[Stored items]
(** A penta of at most 35 bits has no cipher exactly when it needs more
    than 30 bits and its top group is neither 28 nor 29. *)
Lemma wide_penta_cipher penta :
  0 <= penta < 2 ^ 35 ->
  exists plen, infer_plen penta = Some plen /\
    (encodePenta initialized penta plen = 0 <->
     2 ^ 30 <= penta /\ Z.shiftr penta 30 <> 28 /\ Z.shiftr penta 30 <> 29).
Proof.
  intros Hp. destruct (infer_plen_total penta Hp) as (L & HL & Hw).
  exists L. split; [exact HL|]. rewrite shiftr_30.
  pose proof Hw as (HL35 & H5 & Hr & Htop).
  destruct (encodePenta_value penta L Hw)
    as [(Hle & E)|[(-> & Hq & E)|[(-> & Hq & E)|(-> & H28 & H29 & E)]]];
    rewrite E.
  - pose proof (pow2_le_mono L 30 ltac:(lia)). split; intros; lia.
  - split; [intros Hz; exfalso; divmod|intros (_ & ? & _); contradiction].
  - split; [intros Hz; exfalso; divmod|intros (_ & _ & ?); contradiction].
  - split; [intros _|reflexivity]. destruct Htop as [?|Htop]; [lia|].
    change (35 - 5) with 30 in Htop. auto.
Qed.

Section PentaTiers.

Context {I : Type} `{BufferedInput I}.
Variable VALID_CIPHER : Z.
Variable toString : Z -> outcome jstring.

Lemma returned_penta (x y : Z) (s s' : reader I) :
  (Returned (inr x : Z + Z), s) = (Returned (inr y), s') -> x = y /\ s = s'.
Proof. intros E. inversion E. auto. Qed.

■ TRY IT ■
Once you find the line containing "change (35 - 5) with 30 in Htop. auto.", copy it and every line after it through the end of the records, exactly as they stand.

■ EXERCISE SOLUTION ■
    change (35 - 5) with 30 in Htop. auto.
Qed.

Section PentaTiers.

Context {I : Type} `{BufferedInput I}.
Variable VALID_CIPHER : Z.
Variable toString : Z -> outcome jstring.

Lemma returned_penta (x y : Z) (s s' : reader I) :
  (Returned (inr x : Z + Z), s) = (Returned (inr y), s') -> x = y /\ s = s'.
Proof. intros E. inversion E. auto. Qed.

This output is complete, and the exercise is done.